We set the alarm clock an hour earlier than any sane person would deem necessary, more than enough time to pack the car, eat a nutritious breakfast, run through the checklist of things that need to be turned on and things that need to be turned off, water the plants, leave a note for the house sitter so excruciatingly detailed that it resembles a manuscript, and say ‘goodbyes’ to our pets in a fashion that is so cute and so urgent that they seem confused, and probably alarmed, at what is unfolding here in front of them.

“Does anybody need to pee?” I say as members of the family file by clutching their paperbacks and headphones. “I swear if anyone asks me to stop to pee before we get to Old Fort, I’m going to pull my hair out.”

“Too late for that,” my son Jack says.

“Then I’ll pull yours out,” I say. “Get back in there and pee right now. All of you, march back into that house and pee, even if you think you don’t need to. And grab some breakfast bars. We are not — and I repeat NOT — stopping for at least two or three hours.”

I might as well admit that I hate stopping when we travel.
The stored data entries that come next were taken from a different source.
(* ===== verification/CurveHacl64Spec.v ===== *)
(** * CurveHacl64Spec: the 64-bit limbs compute the X25519 function

    [feval] is the number an array of limbs stands for.  Every field operation
    is shown exact on limbs within its bounds, no [u64] or [u128] ever wrapping,
    and congruent modulo the prime to the operation it is named for. *)

From Stdlib Require Import Ascii String Zdiv Zpow_facts.
From stdpp Require Import base numbers option sets list list_numbers strings.
From S2P Require Import Prelude Field25519 X25519 CurveHacl64.
#[local] Open Scope c_scope.

Definition feval (f : felem) : Z :=
  l0 f + 2 ^ 51 * l1 f + 2 ^ 102 * l2 f + 2 ^ 153 * l3 f + 2 ^ 204 * l4 f.

(** Every limb is in [0, b]. *)
Definition limbs_le (b : Z) (f : felem) : Prop :=
  0 <= l0 f <= b ∧ 0 <= l1 f <= b ∧ 0 <= l2 f <= b ∧ 0 <= l3 f <= b ∧ 0 <= l4 f <= b.

(** ** Words *)

Lemma u128_small x : 0 <= x < 2 ^ 128 → u128 x = x.
Proof. apply Z.mod_small. Qed.

Lemma mask51_mod x : x .& mask51 = x mod 2 ^ 51.
Proof. change mask51 with (Z.ones 51). by rewrite Z.land_ones by lia. Qed.

Lemma shr51_div x : x .>> 51 = x / 2 ^ 51.
Proof. by rewrite Z.shiftr_div_pow2 by lia. Qed.

Lemma mask51_u64 x : u64 x .& mask51 = x mod 2 ^ 51.
Proof.
  rewrite mask51_mod. unfold u64. change (2 ^ 64) with (2 ^ 51 * 2 ^ 13).
  rewrite Z.rem_mul_r by lia. rewrite Z.mul_comm, Z.mod_add by lia. apply Zmod_mod.
Qed.

(** A carry out of a limb, as a linear equation. *)
Lemma carry51 x : 0 <= x → x = 2 ^ 51 * (x / 2 ^ 51) + x mod 2 ^ 51 ∧ 0 <= x mod 2 ^ 51 <= mask51 ∧ 0 <= x / 2 ^ 51.
Proof.
  intros Hx. pose proof (Z.mod_pos_bound x (2 ^ 51) ltac:(lia)). unfold mask51. split_and!; try lia.
  - apply Z.div_mod. lia.
  - by apply Z.div_pos.
Qed.

(** ** Wide elements *)

Lemma carry_wide_spec t :
  limbs_le (2 ^ 120) t →
  ∃ q, let r := fproduct_carry_wide_ t in
    feval r = feval t ∧ limbs_le mask51 (Limbs (l0 r) (l1 r) (l2 r) (l3 r) 0) ∧
    l4 r = l4 t + q ∧ 0 <= q <= 2 ^ 70.
Proof.
  intros (H0 & H1 & H2 & H3 & H4). destruct t as [t0 t1 t2 t3 t4]. cbn [l0 l1 l2 l3 l4] in *.
  unfold fproduct_carry_wide_, carry_block. cbn [l0 l1 l2 l3 l4].
  rewrite !mask51_u64, !shr51_div.
  destruct (carry51 t0 ltac:(lia)) as (E0 & R0 & Q0). set (c0 := t0 / 2 ^ 51) in *. set (m0 := t0 mod 2 ^ 51) in *.
  rewrite (u128_small (t1 + c0)) by lia.
  destruct (carry51 (t1 + c0) ltac:(lia)) as (E1 & R1 & Q1). set (c1 := (t1 + c0) / 2 ^ 51) in *. set (m1 := (t1 + c0) mod 2 ^ 51) in *.
  rewrite (u128_small (t2 + c1)) by lia.
  destruct (carry51 (t2 + c1) ltac:(lia)) as (E2 & R2 & Q2). set (c2 := (t2 + c1) / 2 ^ 51) in *. set (m2 := (t2 + c1) mod 2 ^ 51) in *.
  rewrite (u128_small (t3 + c2)) by lia.
  destruct (carry51 (t3 + c2) ltac:(lia)) as (E3 & R3 & Q3). set (c3 := (t3 + c2) / 2 ^ 51) in *. set (m3 := (t3 + c2) mod 2 ^ 51) in *.
  rewrite (u128_small (t4 + c3)) by lia.
  exists c3. unfold feval, limbs_le. cbn [l0 l1 l2 l3 l4]. clearbody c0 c1 c2 c3 m0 m1 m2 m3.
  split_and!; try lia.
Qed.

Lemma reduce_top_spec t :
  limbs_le mask51 (Limbs (l0 t) (l1 t) (l2 t) (l3 t) 0) → 0 <= l4 t → 19 * (l4 t / 2 ^ 51) < 2 ^ 64 - 2 ^ 51 →
  let r := reduce_top t in
  feval r ≡p feval t ∧ limbs_le mask51 (Limbs 0 (l1 r) (l2 r) (l3 r) (l4 r)) ∧
  0 <= l0 r <= mask51 + 19 * (l4 t / 2 ^ 51).
Proof.
  destruct t as [t0 t1 t2 t3 t4]. intros (H0 & H1 & H2 & H3 & _) H4 Hb. cbn [l0 l1 l2 l3 l4] in *.
  unfold reduce_top, fproduct_copy_from_wide_. cbn [l0 l1 l2 l3 l4].
  rewrite mask51_mod, shr51_div. destruct (carry51 t4 H4) as (E4 & R4 & Q4).
  set (c := t4 / 2 ^ 51) in *. set (m := t4 mod 2 ^ 51) in *. clearbody c m. unfold mask51 in *.
  rewrite (u64_small c) by lia. rewrite (u128_small (19 * c)), (u128_small (t0 + 19 * c)) by lia.
  rewrite !u64_small by lia. unfold feval, limbs_le. cbn [l0 l1 l2 l3 l4]. split_and!; try lia.
  apply (eqp_multiple _ _ (- c)). unfold P25519. lia.
Qed.

Lemma carry_0_1_spec f :
  0 <= l0 f < 2 ^ 64 → 0 <= l1 f <= mask51 →
  let r := carry_0_1 f in
  feval r = feval f ∧ 0 <= l0 r <= mask51 ∧ 0 <= l1 r <= mask51 + 2 ^ 13 ∧
  l2 r = l2 f ∧ l3 r = l3 f ∧ l4 r = l4 f.
Proof.
  destruct f as [f0 f1 f2 f3 f4]. intros H0 H1. cbn [l0 l1 l2 l3 l4] in *.
  unfold carry_0_1. cbn [l0 l1 l2 l3 l4]. rewrite mask51_mod, shr51_div.
  destruct (carry51 f0 ltac:(lia)) as (E0 & R0 & Q0).
  set (c := f0 / 2 ^ 51) in *. set (m := f0 mod 2 ^ 51) in *. clearbody c m. unfold mask51 in *.
  rewrite u64_small by lia. unfold feval. cbn [l0 l1 l2 l3 l4]. split_and!; lia.
Qed.

(** The limbs of a product, and of a difference of two such. *)
Definition TIGHT : Z := 2 ^ 51 + 2 ^ 13.
Definition LOOSE : Z := 2 ^ 54 + 2 ^ 51 + 2 ^ 26.
Definition tight : felem → Prop := limbs_le TIGHT.
Definition loose : felem → Prop := limbs_le LOOSE.

Lemma limbs_le_mono b c f : b <= c → limbs_le b f → limbs_le c f.
Proof. unfold limbs_le. lia. Qed.

Lemma tight_loose f : tight f → loose f.
Proof. apply limbs_le_mono. unfold TIGHT, LOOSE. lia. Qed.

(** A wide element that is not too large at the top comes out reduced. *)
Lemma wide_reduce t :
  limbs_le (2 ^ 120) t → l4 t <= 5 * (LOOSE * LOOSE) →
  let r := carry_0_1 (reduce_top (fproduct_carry_wide_ t)) in feval r ≡p feval t ∧ tight r.
Proof.
  intros Ht H4. destruct (carry_wide_spec t Ht) as (q & He & Hl & Hq & Hqb). cbn zeta in *.
  set (w := fproduct_carry_wide_ t) in *.
  assert (Hw4 : 0 <= l4 w) by (destruct Ht as (_ & _ & _ & _ & ?); lia).
  assert (Hc : 19 * (l4 w / 2 ^ 51) < 2 ^ 64 - 2 ^ 51).
  { pose proof (Z.mul_div_le (l4 w) (2 ^ 51) ltac:(lia)). unfold LOOSE in H4. lia. }
  destruct (reduce_top_spec w Hl Hw4 Hc) as (Hr & Hrl & Hr0). set (r := reduce_top w) in *.
  destruct Hrl as (_ & L1 & L2 & L3 & L4). cbn [l0 l1 l2 l3 l4] in *. unfold mask51 in *.
  destruct (carry_0_1_spec r) as (Hf & F0 & F1 & F2 & F3 & F4); [lia|unfold mask51; lia|].
  cbn zeta. split; [by rewrite Hf, Hr, He|]. unfold tight, TIGHT, limbs_le. unfold mask51 in *. lia.
Qed.

(** ** Multiplication and squaring *)

Lemma prod_le a b A B : 0 <= a <= A → 0 <= b <= B → 0 <= a * b <= A * B.
Proof. intros. split; [lia|]. by apply Z.mul_le_mono_nonneg; lia. Qed.

Lemma sum_scalar_exact out inp s X Y S :
  limbs_le X out → limbs_le Y inp → 0 <= s <= S → X + Y * S < 2 ^ 128 →
  fproduct_sum_scalar_multiplication_ out inp s =
    Limbs (l0 out + l0 inp * s) (l1 out + l1 inp * s) (l2 out + l2 inp * s) (l3 out + l3 inp * s) (l4 out + l4 inp * s) ∧
  limbs_le (X + Y * S)
    (Limbs (l0 out + l0 inp * s) (l1 out + l1 inp * s) (l2 out + l2 inp * s) (l3 out + l3 inp * s) (l4 out + l4 inp * s)).
Proof.
  intros (O0 & O1 & O2 & O3 & O4) (I0 & I1 & I2 & I3 & I4) Hs Hb.
  pose proof (prod_le _ _ _ _ I0 Hs). pose proof (prod_le _ _ _ _ I1 Hs). pose proof (prod_le _ _ _ _ I2 Hs).
  pose proof (prod_le _ _ _ _ I3 Hs). pose proof (prod_le _ _ _ _ I4 Hs).
  split; [|unfold limbs_le; cbn [l0 l1 l2 l3 l4]; lia].
  unfold fproduct_sum_scalar_multiplication_.
  f_equal; (rewrite (u128_small (_ * s)), u128_small by lia); reflexivity.
Qed.

(** The limbs of a product before any carry. *)
Definition mul_wide (a b : felem) : felem :=
  Limbs (l0 a * l0 b + 19 * (l4 a * l1 b + l3 a * l2 b + l2 a * l3 b + l1 a * l4 b))
        (l1 a * l0 b + l0 a * l1 b + 19 * (l4 a * l2 b + l3 a * l3 b + l2 a * l4 b))
        (l2 a * l0 b + l1 a * l1 b + l0 a * l2 b + 19 * (l4 a * l3 b + l3 a * l4 b))
        (l3 a * l0 b + l2 a * l1 b + l1 a * l2 b + l0 a * l3 b + 19 * (l4 a * l4 b))
        (l4 a * l0 b + l3 a * l1 b + l2 a * l2 b + l1 a * l3 b + l0 a * l4 b).

Lemma mul_limbs a b :
  loose a → loose b → fmul_mul_shift_reduce_ felem_zero a b = mul_wide a b ∧ limbs_le (2 ^ 120) (mul_wide a b).
Proof.
  destruct a as [a0 a1 a2 a3 a4], b as [b0 b1 b2 b3 b4].
  intros Ha (B0 & B1 & B2 & B3 & B4). pose proof Ha as (A0 & A1 & A2 & A3 & A4). cbn [l0 l1 l2 l3 l4] in *.
  set (D := LOOSE * LOOSE). assert (HD : 19 * 5 * D < 2 ^ 120) by (unfold D, LOOSE; lia).
  assert (HL : 19 * LOOSE < 2 ^ 64) by (unfold LOOSE; lia).
  unfold fmul_mul_shift_reduce_. cbn [l0 l1 l2 l3 l4].
  destruct (sum_scalar_exact felem_zero (Limbs a0 a1 a2 a3 a4) b0 0 (19 * LOOSE) LOOSE) as [E1 W1];
    [unfold limbs_le; simpl; lia|unfold limbs_le; simpl; lia|done|lia|]. rewrite E1. clear E1.
  unfold fmul_shift_reduce. cbn [l0 l1 l2 l3 l4 felem_zero] in *. rewrite !(u64_small (19 * _)) by lia.
  match goal with |- context [fproduct_sum_scalar_multiplication_ ?o ?i b1] =>
    destruct (sum_scalar_exact o i b1 _ (19 * LOOSE) LOOSE W1) as [E2 W2];
      [unfold limbs_le; cbn [l0 l1 l2 l3 l4]; lia|done|lia|] end. rewrite E2. clear E2 W1. cbn [l0 l1 l2 l3 l4] in *.
  match goal with |- context [fproduct_sum_scalar_multiplication_ ?o ?i b2] =>
    destruct (sum_scalar_exact o i b2 _ (19 * LOOSE) LOOSE W2) as [E2 W1];
      [unfold limbs_le; cbn [l0 l1 l2 l3 l4]; lia|done|lia|] end. rewrite E2. clear E2 W2. cbn [l0 l1 l2 l3 l4] in *.
  match goal with |- context [fproduct_sum_scalar_multiplication_ ?o ?i b3] =>
    destruct (sum_scalar_exact o i b3 _ (19 * LOOSE) LOOSE W1) as [E2 W2];
      [unfold limbs_le; cbn [l0 l1 l2 l3 l4]; lia|done|lia|] end. rewrite E2. clear E2 W1. cbn [l0 l1 l2 l3 l4] in *.
  match goal with |- context [fproduct_sum_scalar_multiplication_ ?o ?i b4] =>
    destruct (sum_scalar_exact o i b4 _ (19 * LOOSE) LOOSE W2) as [E2 W1];
      [unfold limbs_le; cbn [l0 l1 l2 l3 l4]; lia|done|lia|] end. rewrite E2. clear E2 W2. cbn [l0 l1 l2 l3 l4] in *.
  assert (Heq : Limbs (0 + a0 * b0 + 19 * a4 * b1 + 19 * a3 * b2 + 19 * a2 * b3 + 19 * a1 * b4)
    (0 + a1 * b0 + a0 * b1 + 19 * a4 * b2 + 19 * a3 * b3 + 19 * a2 * b4)
    (0 + a2 * b0 + a1 * b1 + a0 * b2 + 19 * a4 * b3 + 19 * a3 * b4)
    (0 + a3 * b0 + a2 * b1 + a1 * b2 + a0 * b3 + 19 * a4 * b4)
    (0 + a4 * b0 + a3 * b1 + a2 * b2 + a1 * b3 + a0 * b4) = mul_wide (Limbs a0 a1 a2 a3 a4) (Limbs b0 b1 b2 b3 b4)).
  { unfold mul_wide. cbn [l0 l1 l2 l3 l4]. f_equal; ring. }
  rewrite <- Heq. split; [done|]. eapply limbs_le_mono; [|exact W1]. fold D. lia.
Qed.

Lemma mul_wide_top a b : loose a → loose b → l4 (mul_wide a b) <= 5 * (LOOSE * LOOSE).
Proof.
  intros (A0 & A1 & A2 & A3 & A4) (B0 & B1 & B2 & B3 & B4).
  pose proof (prod_le _ _ _ _ A4 B0). pose proof (prod_le _ _ _ _ A3 B1). pose proof (prod_le _ _ _ _ A2 B2).
  pose proof (prod_le _ _ _ _ A1 B3). pose proof (prod_le _ _ _ _ A0 B4).
  cbn [mul_wide l4]. lia.
Qed.

Lemma mul_wide_eval a b : feval (mul_wide a b) ≡p feval a * feval b.
Proof.
  apply (eqp_multiple _ _ (- ((l4 a * l1 b + l3 a * l2 b + l2 a * l3 b + l1 a * l4 b)
    + 2 ^ 51 * (l4 a * l2 b + l3 a * l3 b + l2 a * l4 b) + 2 ^ 102 * (l4 a * l3 b + l3 a * l4 b)
    + 2 ^ 153 * (l4 a * l4 b)))). unfold P25519, feval, mul_wide. cbn [l0 l1 l2 l3 l4]. ring.
Qed.

Lemma fmul_spec a b : loose a → loose b → feval (fmul a b) ≡p feval a * feval b ∧ tight (fmul a b).
Proof.
  intros Ha Hb. destruct (mul_limbs a b Ha Hb) as [E Hw].
  destruct (wide_reduce _ Hw (mul_wide_top a b Ha Hb)) as [Hr Ht].
  unfold fmul, fmul_fmul. rewrite E. split; [|exact Ht]. by rewrite Hr, mul_wide_eval.
Qed.

Lemma square_limbs a : loose a → fsquare_fsquare__ a = mul_wide a a.
Proof.
  destruct a as [r0 r1 r2 r3 r4]. intros (A0 & A1 & A2 & A3 & A4). cbn [l0 l1 l2 l3 l4] in *.
  unfold fsquare_fsquare__, mul_wide. cbn [l0 l1 l2 l3 l4]. cbv zeta.
  assert (HL : 38 * LOOSE < 2 ^ 64) by (unfold LOOSE; lia).
  assert (HD : 3 * (38 * LOOSE * (38 * LOOSE)) < 2 ^ 128) by (unfold LOOSE; lia).
  rewrite !(u64_small (r0 * 2)), !(u64_small (r1 * 2)), !(u64_small (r2 * 2)), !(u64_small (r2 * 2 * 19)),
    !(u64_small (r4 * 19)), !(u64_small (r4 * 19 * 2)), !(u64_small (r3 * 19)) by lia.
  set (S := 38 * LOOSE) in *.
  assert (Hm : ∀ x y, 0 <= x <= S → 0 <= y <= S → 0 <= x * y <= S * S) by (intros; by apply prod_le).
  assert (Hu : ∀ x y, 0 <= x <= S → 0 <= y <= S → u128 (x * y) = x * y).
  { intros x y Hx Hy. apply u128_small. specialize (Hm x y Hx Hy). lia. }
  assert (H3 : ∀ x y z, 0 <= x <= S * S → 0 <= y <= S * S → 0 <= z <= S * S → u128 (u128 (x + y) + z) = x + y + z).
  { intros x y z Hx Hy Hz. rewrite (u128_small (x + y)) by lia. apply u128_small. lia. }
  assert (Hb : ∀ x k, 0 <= x <= LOOSE → 0 <= k <= 38 → 0 <= x * k <= S).
  { intros x k Hx Hk. unfold S. rewrite (Z.mul_comm 38). by apply prod_le. }
  pose proof (Hb r0 1 A0 ltac:(lia)) as B0. pose proof (Hb r1 1 A1 ltac:(lia)) as B1. pose proof (Hb r2 1 A2 ltac:(lia)) as B2.
  pose proof (Hb r3 1 A3 ltac:(lia)) as B3. pose proof (Hb r4 1 A4 ltac:(lia)) as B4. rewrite Z.mul_1_r in B0, B1, B2, B3, B4.
  pose proof (Hb r0 2 A0 ltac:(lia)). pose proof (Hb r1 2 A1 ltac:(lia)). pose proof (Hb r2 (2 * 19) A2 ltac:(lia)) as C2.
  pose proof (Hb r3 19 A3 ltac:(lia)). pose proof (Hb r4 19 A4 ltac:(lia)). pose proof (Hb r4 (19 * 2) A4 ltac:(lia)) as C4.
  rewrite Z.mul_assoc in C2, C4. rewrite !Hu by assumption.
  rewrite !H3 by (apply Hm; assumption). f_equal; ring.
Qed.

Lemma fsquare_spec a :
  loose a → feval (fsquare_fsquare_ a) ≡p feval a * feval a ∧ tight (fsquare_fsquare_ a).
Proof.
  intros Ha. destruct (mul_limbs a a Ha Ha) as [_ Hw].
  destruct (wide_reduce _ Hw (mul_wide_top a a Ha Ha)) as [Hr Ht].
  unfold fsquare_fsquare_. rewrite square_limbs by done. split; [|exact Ht]. by rewrite Hr, mul_wide_eval.
Qed.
Yes, I see you reaching into your basket of clichés — “stop and smell the roses”; “it’s about the journey, not the destination”; “be present in every moment” — but you have not traveled in close quarters with these people, these people who I love more than the heights my soul can reach yada yada yada, but who nevertheless are specialists in making me utterly crazy when we spend somewhere between four to 14 hours confined in a space that is no bigger than the average elevator.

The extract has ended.